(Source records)
Lemma mapio_write w :
  fs_ok w → SFS_MAP_LOCATION + mapblocks w ≤ nblk w → 0 ≤ mapblocks w →
  zlen (b_v (sfs_freemap (w_fs w))) = 512 * mapblocks w →
  wp (sfs_mapio UIO_WRITE) (λ _ w', map_written w (mapblocks w) w') (λ _ _, False) w.
Proof.
  unfold SFS_MAP_LOCATION. intros Hok Hb Hnn Hl. unfold sfs_mapio. wp_bind. apply wp_gets.
  change (SFS_FS_BITBLOCKS (w_fs w)) with (mapblocks w).
  eapply wp_mono; [apply (wp_for_range (map_written w) (λ _ _, False))|..].
  - split; try done. lia.
  - intros j w' Hj []. rewrite Z.add_0_l, Z2Nat.id in Hj by lia.
    wp_bind. apply map_block_spec; [lia|rewrite mw_wfs0; lia|]. rewrite mw_wfs0.
    intros buf Hbuf Hget. unfold SFS_MAP_LOCATION.
    wp_use sfs_wblock_spec; [done| | |..].
    + unfold nblk. rewrite mw_wfs0. fold (nblk w). lia.
    + split; [done|]. apply Forall_lookup. intros k x Hx.
      assert (Hk : zget buf (Z.of_nat k) = Some x) by by rewrite zget_nat.
      pose proof (zget_Some_range _ _ _ Hk). rewrite Hget in Hk by lia.
      by apply (zget_byte _ _ _ (fo_map _ Hok) Hk).
    + intros [] w1 Hw. pose proof (wrote_fs_ok _ _ _ _ mw_fs0 Hw).
      destruct Hw as (_ & _ & Hs & Hk & Hf & Hsv). split; try congruence.
      * intros i Hi. unfold map_byte, SFS_MAP_LOCATION in *. rewrite Hs. case_decide as Hd.
        -- rewrite Hget by (Z.div_mod_to_equations; lia). f_equal. Z.div_mod_to_equations; lia.
        -- apply mw_map0. Z.div_mod_to_equations; lia.
      * intros b Hb'. unfold SFS_MAP_LOCATION in *. rewrite Hs, decide_False by lia. apply mw_sec0. lia.
    + done.
  - intros [] w' Hw. by rewrite Z.add_0_l, Z2Nat.id in Hw by lia.
  - done.
Qed.

(** ** The invariant of a mounted volume *)

(** The layout of the volume, and that whatever is not marked dirty is on the
    disk. *)
Record volume_ok w tbl : Prop := {
  vo_fs : fs_ok w;
  vo_tbl : table_ok w tbl;
  vo_magic : sp_magic (sfs_sb (w_fs w)) = SFS_MAGIC;
  vo_super : super_wf (sfs_sb (w_fs w));
  vo_volname : terminate_volname (sfs_sb (w_fs w)) = sfs_sb (w_fs w);
  vo_nbits : nbits (sfs_freemap (w_fs w)) = SFS_BITMAPSIZE (nblk w);
  vo_room : SFS_MAP_LOCATION + mapblocks w ≤ nblk w;
  vo_inodes : ∀ p sv, p ∈ tbl → w_sv w !! p = Some sv →
    inode_wf (sv_i sv) ∧
    (sv_ino sv = SFS_ROOT_LOCATION ∨ SFS_MAP_LOCATION + mapblocks w ≤ sv_ino sv) ∧
    (sv_dirty sv = false → dec_inode (sec w (sv_ino sv)) = sv_i sv);
  vo_superclean : sfs_superdirty (w_fs w) = false →
    terminate_volname (dec_super (sec w SFS_SB_LOCATION)) = sfs_sb (w_fs w);
  vo_mapclean : sfs_freemapdirty (w_fs w) = false → map_image w (b_v (sfs_freemap (w_fs w)));
}.
(** Nothing is waiting to be written. *)
Definition all_clean w tbl : Prop :=
  sfs_superdirty (w_fs w) = false ∧ sfs_freemapdirty (w_fs w) = false ∧
  ∀ p sv, p ∈ tbl → w_sv w !! p = Some sv → sv_dirty sv = false.

Lemma vo_maplen w tbl : volume_ok w tbl →
  zlen (b_v (sfs_freemap (w_fs w))) = 512 * mapblocks w ∧ 0 ≤ mapblocks w ≤ 1024.
Proof.
  intros []. destruct vo_fs0 as [_ [Hn _] Ho [_ Hl _] _ _ _ _].
  destruct (bitmapsize_small (nblk w)) as (He & _ & Hb); [lia|].
  unfold mapblocks. split; [|lia]. rewrite Hl, vo_nbits0, He. unfold DIVROUNDUP. Z.div_mod_to_equations. lia.
Qed.

(** ** Writing the inodes back *)

Definition syncs w tbl (done : list Z) w' : Prop :=
  fs_ok w' ∧ w_k w' = w_k w ∧ w_fs w' = w_fs w ∧
  (∀ p, w_sv w' !! p = if decide (p ∈ done) then clean <$> w_sv w !! p else w_sv w !! p) ∧
  (∀ p sv, p ∈ done → w_sv w !! p = Some sv → dec_inode (sec w' (sv_ino sv)) = sv_i sv) ∧
  (∀ b, (∀ p sv, p ∈ done → w_sv w !! p = Some sv → sv_ino sv ≠ b) → sec w' b = sec w b).

Lemma clean_clean sv : clean (clean sv) = clean sv.
Proof. done. Qed.

Lemma fsync_spec w p sv v :
  fs_ok w → loaded w p sv v → inode_wf (sv_i sv) →
  wp (VOP_FSYNC p) (λ _, synced p sv w) (λ _ _, False) w.
Proof.
  intros Hok [] Hwf. destruct ld_some as [o Ho]. unfold wp, VOP_FSYNC.
  rewrite (VOP_spec w p v false o) by (done || lia). unfold sfs_fsync.
  erewrite bind_step by (by apply data_of_spec, (vq_vn _ _ _ ld_vn)). rewrite ld_data.
  by apply sfs_sync_inode_spec.
Qed.

Lemma sync_step w tbl dn p w' :
  volume_ok w tbl → p ∈ tbl → (∀ q, q ∈ dn → q ∈ tbl) → syncs w tbl dn w' →
  wp (VOP_FSYNC p) (λ _, syncs w tbl (dn ++ [p])) (λ _ _, False) w'.
Proof.
  intros Hvo Hp Hsub (Hok & Hk & Hf & Hsv & Hin & Hsec).
  destruct (tb_loaded _ _ (vo_tbl _ _ Hvo) p Hp) as (sv & v & Hl). pose proof Hl as [].
  destruct (vo_inodes _ _ Hvo p sv Hp ld_sv) as (Hwf & _ & Hcl).
  set (sv' := if decide (p ∈ dn) then clean sv else sv).
  assert (Hi : sv_i sv' = sv_i sv ∧ sv_ino sv' = sv_ino sv ∧ clean sv' = clean sv).
  { unfold sv'. by case_decide. }
  destruct Hi as (Hi & Hino & Hc).
  assert (Hl' : loaded w' p sv' v).
  { split; rewrite ?Hk, ?Hi, ?Hino; unfold nblk, used; rewrite ?Hf; try done.
    rewrite Hsv, ld_sv. unfold sv'. by case_decide. }
  assert (Hdisk : sv_dirty sv' = false → dec_inode (sec w' (sv_ino sv)) = sv_i sv).
  { unfold sv'. case_decide as Hd; [intros _; by apply (Hin p)|]. intros Hcd. rewrite Hsec; [auto|].
    intros q sq Hq Hsq He. apply Hd.
    by rewrite (tb_inos _ _ (vo_tbl _ _ Hvo) p q sv sq) by eauto. }
  wp_use fsync_spec; [done|done|by rewrite Hi| |done]. intros [] w1 [].
  rewrite Hi, Hino in *. split_and!; try congruence; try done.
  - intros q. rewrite sy_svs, lookup_insert. case_decide as Hq.
    + subst q. rewrite decide_True by set_solver. rewrite ld_sv. by rewrite Hc.
    + rewrite Hsv. do 2 case_decide; set_solver.
  - intros q sq Hq Hsq. destruct (decide (q = p)) as [->|Hne].
    + simplify_eq. destruct (sv_dirty sv') eqn:Hd.
      * rewrite sy_inode by done. by apply dec_enc_inode.
      * rewrite sy_sec by auto. auto.
    + rewrite sy_sec; [apply (Hin q); set_solver|]. left. intros He. apply Hne.
      apply (tb_inos _ _ (vo_tbl _ _ Hvo) q p sq sv); set_solver.
  - intros b Hb. rewrite sy_sec; [apply Hsec; set_solver|]. left. intros ->. eapply Hb; [|done|done]. set_solver.
Qed.

Lemma tbl_get_fs w w' i p : w_fs w' = w_fs w → tbl_get i w = Ok p w → tbl_get i w' = Ok p w'.
Proof.
  unfold tbl_get, bind, gets. intros ->. repeat case_match; try done. unfold ret. congruence.
Qed.

Lemma sync_inodes w tbl :
  volume_ok w tbl →
  wp (for_range (Z.to_nat (zlen tbl)) 0 (λ i,
        let! sv := tbl_get i in let! _ := try (VOP_FSYNC sv) in ret tt))
     (λ _, syncs w tbl tbl) (λ _ _, False) w.
Proof.
  intros Hvo. pose proof (zlen_nonneg tbl).
  eapply wp_mono; [apply (wp_for_range (λ i, syncs w tbl (ztake i tbl)) (λ _ _, False))|..].
  - rewrite ztake_0. destruct Hvo. split_and!; try done.
    + by intros p sv Hp%elem_of_nil.
  - intros i w' Hi Hs. rewrite Z.add_0_l, Z2Nat.id in Hi by lia.
    destruct (zget_is_Some tbl i Hi) as [p Hp]. wp_bind. unfold wp at 1.
    rewrite (tbl_get_fs w w' i p); [|by destruct Hs as (_ & _ & ? & _)|by eapply tbl_get_spec; [apply Hvo|]].
    wp_bind. apply wp_try. unfold zget in Hp. rewrite decide_True in Hp by lia.
    wp_use (sync_step w tbl (ztake i tbl) p); [done|by eapply list_elem_of_lookup_2| |done| |done].
    + intros q Hq. by eapply elem_of_take in Hq as (? & ? & _); eapply list_elem_of_lookup_2.
    + intros [] w1. unfold ztake. replace (Z.to_nat (i + 1)) with (S (Z.to_nat i)) by lia.
      by rewrite (take_S_r _ _ p).
  - intros [] w'. rewrite Z.add_0_l, Z2Nat.id by lia. by rewrite ztake_all.
  - done.
Qed.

● **EXERCISE AIM**: Set down each line exactly as it appears, starting at the top of the data and ending at the line containing "intros k x Hx.", and include no other lines.

● **SOLUTION TO THIS EXERCISE**:
Lemma mapio_write w :
  fs_ok w → SFS_MAP_LOCATION + mapblocks w ≤ nblk w → 0 ≤ mapblocks w →
  zlen (b_v (sfs_freemap (w_fs w))) = 512 * mapblocks w →
  wp (sfs_mapio UIO_WRITE) (λ _ w', map_written w (mapblocks w) w') (λ _ _, False) w.
Proof.
  unfold SFS_MAP_LOCATION. intros Hok Hb Hnn Hl. unfold sfs_mapio. wp_bind. apply wp_gets.
  change (SFS_FS_BITBLOCKS (w_fs w)) with (mapblocks w).
  eapply wp_mono; [apply (wp_for_range (map_written w) (λ _ _, False))|..].
  - split; try done. lia.
  - intros j w' Hj []. rewrite Z.add_0_l, Z2Nat.id in Hj by lia.
    wp_bind. apply map_block_spec; [lia|rewrite mw_wfs0; lia|]. rewrite mw_wfs0.
    intros buf Hbuf Hget. unfold SFS_MAP_LOCATION.
    wp_use sfs_wblock_spec; [done| | |..].
    + unfold nblk. rewrite mw_wfs0. fold (nblk w). lia.
    + split; [done|]. apply Forall_lookup. intros k x Hx.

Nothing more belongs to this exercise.